*REQUIRED WORK*. Note how many lines in the entries below contain the string "pose", and answer with that number and no other text.

*EXCERPTED DATA*.
+++++
(** X21. The start-up phase of [timeSyncTask] makes at least one and at
    most three attempts, stops at the first that succeeds, waits 30 s after
    each failed attempt but the third, and ends synchronised exactly when
    one of (at most) three attempts succeeded; if all three fail the
    synchronisation state is the one the task started with. *)
Theorem initial_sync_three_attempts (envs : list SyncAttempt)
    (st : TimeSync.state) (status : SystemStatus) :
  TimeSync.initialSyncComplete st = false ->
  (3 <= List.length envs)%nat ->
  exists r,
    initial_sync envs (mkInitialSync st status 0 0 []) = Some r
    /\ (1 <= is_attempts r <= 3)%nat
    /\ is_delays r = (is_attempts r - 1)%nat
    /\ Forall (fun a => attempt_succeeds a = false)
         (firstn (is_attempts r - 1) envs)
    /\ isTimeSynced (is_state r)
       = existsb attempt_succeeds (firstn 3 envs)
    /\ isTimeSynced (is_state r)
       = existsb attempt_succeeds (firstn (is_attempts r) envs)
    /\ (isTimeSynced (is_state r) = false -> is_state r = st)
    /\ wifi_connected (is_status r) = false.
Proof.
  intros Hst Hlen.
  destruct envs as [|a1 [|a2 [|a3 rest]]];
    try (cbn [List.length] in Hlen; lia).
  unfold isTimeSynced.
  cbn [initial_sync is_state is_status is_attempts is_delays is_trace].
  rewrite Hst. cbn [negb andb]. unfold SYNC_MAX_ATTEMPTS.
  change (0 <? 3)%nat with true. cbn iota.
  destruct (performTimeSync_result st status a1) as (t1 & E1 & _).
  rewrite E1. destruct (attempt_succeeds a1) eqn:S1.
  { eexists. split; [reflexivity|]. cbn. rewrite S1.
    repeat split; try lia; try discriminate. constructor. }
  change (1 <? 3)%nat with true. cbn iota.
  cbn [initial_sync is_state is_status is_attempts is_delays is_trace].
  rewrite Hst. cbn [negb andb]. change (1 <? 3)%nat with true. cbn iota.
  destruct (performTimeSync_result st (set_wifi_connected status false) a2)
    as (t2 & E2 & _).
  rewrite E2. destruct (attempt_succeeds a2) eqn:S2.
  { eexists. split; [reflexivity|]. cbn. rewrite S1, S2.
    repeat split; try lia; try discriminate. repeat constructor. exact S1. }
  change (2 <? 3)%nat with true. cbn iota.
  cbn [initial_sync is_state is_status is_attempts is_delays is_trace].
  rewrite Hst. cbn [negb andb]. change (2 <? 3)%nat with true. cbn iota.
  destruct (performTimeSync_result st
              (set_wifi_connected (set_wifi_connected status false) false) a3)
    as (t3 & E3 & _).
  rewrite E3. destruct (attempt_succeeds a3) eqn:S3.
  { eexists. split; [reflexivity|]. cbn. rewrite S1, S2, S3.
    repeat split; try lia; try discriminate.
    repeat constructor; assumption. }
  change (3 <? 3)%nat with false. cbn iota.
  assert (Hdone : forall r,
            is_attempts r = 3%nat -> initial_sync rest r = Some r).
  { intros r Hr. destruct rest; cbn [initial_sync]; rewrite Hr;
      unfold SYNC_MAX_ATTEMPTS; change (3 <? 3)%nat with false;
      rewrite Bool.andb_false_r; reflexivity. }
  rewrite Hdone by reflexivity.
  eexists. split; [reflexivity|]. cbn. rewrite S1, S2, S3, Hst.
  repeat split; try lia; try reflexivity.
  repeat constructor; assumption.
Qed.

Lemma initial_sync_three_attempts_witness :
  exists r,
    initial_sync [attempt_no_wifi; attempt_good; attempt_good; attempt_good]
      (mkInitialSync (TimeSync.mkState 0 false) status_boot 0 0 [])
    = Some r
    /\ (1 <= is_attempts r <= 3)%nat
    /\ is_delays r = (is_attempts r - 1)%nat
    /\ Forall (fun a => attempt_succeeds a = false)
         (firstn (is_attempts r - 1)
            [attempt_no_wifi; attempt_good; attempt_good; attempt_good])
    /\ isTimeSynced (is_state r)
       = existsb attempt_succeeds
           (firstn 3
              [attempt_no_wifi; attempt_good; attempt_good; attempt_good])
    /\ isTimeSynced (is_state r)
       = existsb attempt_succeeds
           (firstn (is_attempts r)
              [attempt_no_wifi; attempt_good; attempt_good; attempt_good])
    /\ (isTimeSynced (is_state r) = false
        -> is_state r = TimeSync.mkState 0 false)
    /\ wifi_connected (is_status r) = false.
Proof.
  apply (initial_sync_three_attempts
           [attempt_no_wifi; attempt_good; attempt_good; attempt_good]
           (TimeSync.mkState 0 false) status_boot).
  - reflexivity.
  - cbn [List.length]. lia.
Defined.

Example initial_sync_examples :
  option_map (fun r => (is_attempts r, is_delays r, is_state r))
    (initial_sync [attempt_no_wifi; attempt_good; attempt_good]
       (mkInitialSync (TimeSync.mkState 0 false) status_boot 0 0 []))
  = Some (2%nat, 1%nat, TimeSync.mkState 1709294400 true)
  /\ option_map (fun r => (is_attempts r, is_delays r, is_state r))
       (initial_sync [attempt_no_wifi; attempt_no_ntp; attempt_chip_stuck]
          (mkInitialSync (TimeSync.mkState 0 false) status_boot 0 0 []))
     = Some (3%nat, 2%nat, TimeSync.mkState 0 false).
Proof. vm_compute. split; reflexivity. Qed.

(** X22. After a successful [performTimeSync], [getTimeSinceLastSync] is the
    number of seconds since that sync for the next 2^32 seconds: the value
    0 that marks "never synced" in [lastSyncTime] cannot be the time of a
    successful sync, which is never before 2020.  Before any sync the
    answer is 0 whatever the clock says. *)
Theorem time_since_last_sync (st st' : TimeSync.state)
    (status status' : SystemStatus) (a : SyncAttempt)
    (trace : list TimeSync.event) (later : time_t) :
  performTimeSync st status a = (true, st', status', trace) ->
  0 <= later - sync_now a < 2 ^ 32 ->
  getTimeSinceLastSync st' later = later - sync_now a
  /\ isTimeSynced st' = true
  /\ getTimeSinceLastSync (TimeSync.mkState 0 false) later = 0.
Proof.
  intros E Hlater.
  destruct (performTimeSync_result st status a) as (trace' & E' & _).
  rewrite E in E'. injection E' as Hok Hst' _ _.
  rewrite <- Hok in Hst'. subst st'.
  destruct (updateRTCFromNTP_result st a) as (_ & _ & Hthr).
  assert (Hup : update_ok a = true).
  { unfold attempt_succeeds in Hok. symmetry in Hok.
    apply Bool.andb_true_iff in Hok. apply Hok. }
  specialize (Hthr Hup). unfold TimeSync.NTP_EPOCH_THRESHOLD in Hthr.
  unfold getTimeSinceLastSync, isTimeSynced. cbn [TimeSync.lastSyncTime
    TimeSync.initialSyncComplete].
  split; [|split; reflexivity].
  destruct (sync_now a =? 0) eqn:E0; [apply Z.eqb_eq in E0; lia|].
  unfold wrap32. apply Z.mod_small. exact Hlater.
Qed.

Lemma time_since_last_sync_witness :
  getTimeSinceLastSync (TimeSync.mkState 1709294400 true) 1709300000
  = 1709300000 - sync_now attempt_good
  /\ isTimeSynced (TimeSync.mkState 1709294400 true) = true
  /\ getTimeSinceLastSync (TimeSync.mkState 0 false) 1709300000 = 0.
Proof.
  apply (time_since_last_sync (TimeSync.mkState 0 false)
           (TimeSync.mkState 1709294400 true) status_boot
           (set_wifi_connected status_boot false) attempt_good
           [TimeSync.SetTimeCalled 1709294400; TimeSync.Adjusted 1709294400]
           1709300000).
  - vm_compute. reflexivity.
  - cbn. lia.
Defined.

(** ** The averaged ADC reading *)

Lemma adc_sum_exact (lo hi : Z) (samples : list Z) :
  0 <= lo -> hi < 2 ^ 16 ->
  Forall (fun s => lo <= s <= hi) samples ->
  forall acc,
    0 <= acc ->
    acc + Z.of_nat (List.length samples) * (2 ^ 16) <= 2 ^ 32 ->
    let sum := fold_left (fun sum s => wrap32 (sum + wrap16 s)) samples acc in
    sum = fold_left Z.add samples acc
    /\ acc + Z.of_nat (List.length samples) * lo <= sum
    /\ sum <= acc + Z.of_nat (List.length samples) * hi.
Proof.
  intros Hlo Hhi Hall.
  induction Hall as [|s samples Hs _ IH]; intros acc Hacc Hfit.
  - cbn. lia.
  - cbn [fold_left List.length] in *.
    rewrite Nat2Z.inj_succ in *.
    assert (E16 : wrap16 s = s) by (unfold wrap16; apply Z.mod_small; lia).
    assert (E32 : wrap32 (acc + s) = acc + s).
    { unfold wrap32. apply Z.mod_small.
      pose proof (Nat2Z.is_nonneg (List.length samples)). nia. }
    rewrite E16, E32.
    destruct (IH (acc + s)) as (E & Hl & Hh); [lia | nia |].
    cbv zeta in E, Hl, Hh.
    split; [exact E|]. split; nia.
Qed.

(** X23. [readRawADC] returns the integer mean of its ten samples, and the
    mean lies between the smallest and the largest of them: the 32-bit sum
    of ten 16-bit samples cannot wrap and the quotient fits the 16-bit
    result.  In particular ten 12-bit samples give a value in 0..4095. *)
Theorem readRawADC_mean_in_range (lo hi : Z) (samples : list Z) :
  List.length samples = 10%nat ->
  0 <= lo -> hi < 2 ^ 16 ->
  Forall (fun s => lo <= s <= hi) samples ->
  readRawADC samples = fold_left Z.add samples 0 / 10
  /\ lo <= readRawADC samples <= hi.
Proof.
  intros Hlen Hlo Hhi Hall.
  destruct (adc_sum_exact lo hi samples Hlo Hhi Hall 0) as (E & Hl & Hh).
  - lia.
  - rewrite Hlen. cbn. lia.
  - cbv zeta in E, Hl, Hh. rewrite Hlen in Hl, Hh.
    unfold readRawADC, SOIL_MOISTURE_SAMPLES. cbv zeta. rewrite E in *.
    set (total := fold_left Z.add samples 0) in *.
    change (Z.of_nat 10) with 10 in *.
    pose proof (Z.div_mod total 10 ltac:(lia)) as Hdm.
    pose proof (Z.mod_pos_bound total 10 ltac:(lia)) as Hmb.
    assert (Hq : lo <= total / 10 <= hi) by lia.
    assert (E16 : wrap16 (total / 10) = total / 10).
    { unfold wrap16. apply Z.mod_small. lia. }
    rewrite E16. split; [reflexivity | exact Hq].
Qed.

Lemma readRawADC_mean_in_range_witness :
  readRawADC adc_samples_noisy = fold_left Z.add adc_samples_noisy 0 / 10
  /\ 1995 <= readRawADC adc_samples_noisy <= 2040.
Proof.
  apply (readRawADC_mean_in_range 1995 2040 adc_samples_noisy).
  - reflexivity.
  - lia.
  - cbn. lia.
  - repeat constructor; cbn; lia.
Defined.

Example readRawADC_noisy : readRawADC adc_samples_noisy = 2014.
Proof. reflexivity. Qed.

(** ** Start-up of the drivers *)

Lemma of_uint16_not_nan (n : Z) :
  0 <= n < 2 ^ 16 -> F32.isnan (F32.of_uint n) = false.
Proof.
  intros Hn. apply negb_true_iff.
  apply (check_range_sound 16 0 (fun k => negb (F32.isnan (F32.of_uint k))));
    [vm_compute; reflexivity | exact Hn].
Qed.

Lemma read_timestamp_keeps_channels (i : TickInput) (r : RawReading) :
  ds18b20_temp (snd (read_timestamp i r)) = ds18b20_temp r
  /\ sht40_temp (snd (read_timestamp i r)) = sht40_temp r
  /\ sht40_humidity (snd (read_timestamp i r)) = sht40_humidity r
  /\ sen0193_moisture_raw (snd (read_timestamp i r)) = sen0193_moisture_raw r.
Proof.
  unfold read_timestamp, DS1308Sensor.read.
  destruct (rtcSensor i) as [rtc|]; [|cbn; repeat split].
  destruct (negb (DS1308Sensor.rtcFound rtc)); [cbn; repeat split|].
  destruct ((DateTime.year (rtc_now i) <? 2020)
            || (2100 <? DateTime.year (rtc_now i))); cbn; repeat split.
Qed.

(** X24. A driver whose [begin] failed is left out of [activeSensors] for
    good: in every reading of the run its channel keeps the NaN the reading
    was created with, whatever the hardware answers later.  The soil sensor
    is always active and its channel is never NaN.  [initializeSensors]
    reports success exactly when the clock and every driver started. *)
Theorem failed_driver_channel_stays_nan (init : InitInput)
    (hw : TickHardware) :
  let '(ok, rtc, drivers) := initializeSensors init in
  let r := tick_reading (tick_of rtc drivers hw) in
  (DS18B20_begin (ds_getAddress_ok init) (ds_test_temp init) = false ->
     F32.isnan (ds18b20_temp r) = true)
  /\ (SHT40_begin (sht_begin_ok init) (sht_getEvent_ok init)
        (sht_test_temp init) (sht_test_rh init) = false ->
      F32.isnan (sht40_temp r) = true /\ F32.isnan (sht40_humidity r) = true)
  /\ F32.isnan (sen0193_moisture_raw r) = false
  /\ (ok = true <->
      rtc_begin_ok init = true
      /\ DS18B20_begin (ds_getAddress_ok init) (ds_test_temp init) = true
      /\ SHT40_begin (sht_begin_ok init) (sht_getEvent_ok init)
           (sht_test_temp init) (sht_test_rh init) = true)
  /\ (1 <= List.length drivers <= 3)%nat.
Proof.
  unfold initializeSensors, DS1308_begin, SEN0193_begin.
  pose proof (of_uint16_not_nan (wrap16 (hw_rawValue hw))
                (wrap16_range _)) as Hsoil.
  destruct (rtc_begin_ok init);
  destruct (DS18B20_begin (ds_getAddress_ok init) (ds_test_temp init));
  destruct (SHT40_begin (sht_begin_ok init) (sht_getEvent_ok init)
              (sht_test_temp init) (sht_test_rh init));
  cbn [negb app andb];
  unfold tick_reading, tick_of; cbn [activeSensors map attach];
  match goal with
  | |- context [read_timestamp ?i RawReading_new] =>
      destruct (read_timestamp_keeps_channels i RawReading_new)
        as (K1 & K2 & K3 & K4);
      destruct (snd (read_timestamp i RawReading_new))
        as [ts c1 c2 c3 c4]
  end;
  cbn in K1, K2, K3, K4; subst c1 c2 c3 c4;
  unfold read_sensors; cbn [fold_left sensor_read negb];
  repeat match goal with
         | |- context [if ?b then _ else _] => destruct b
         end;
  cbn [snd fst ds18b20_temp sht40_temp sht40_humidity sen0193_moisture_raw
       List.length];
  (split; [intros; try discriminate; reflexivity|]);
  (split; [intros; try discriminate; split; reflexivity|]);
  (split; [exact Hsoil|]);
  (split; [|lia]);
  (split; [intros H; try discriminate; repeat split; reflexivity
          | intros (H1 & H2 & H3); try discriminate; reflexivity]).
Qed.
+++++
*EXERCISE OUTPUT*. 4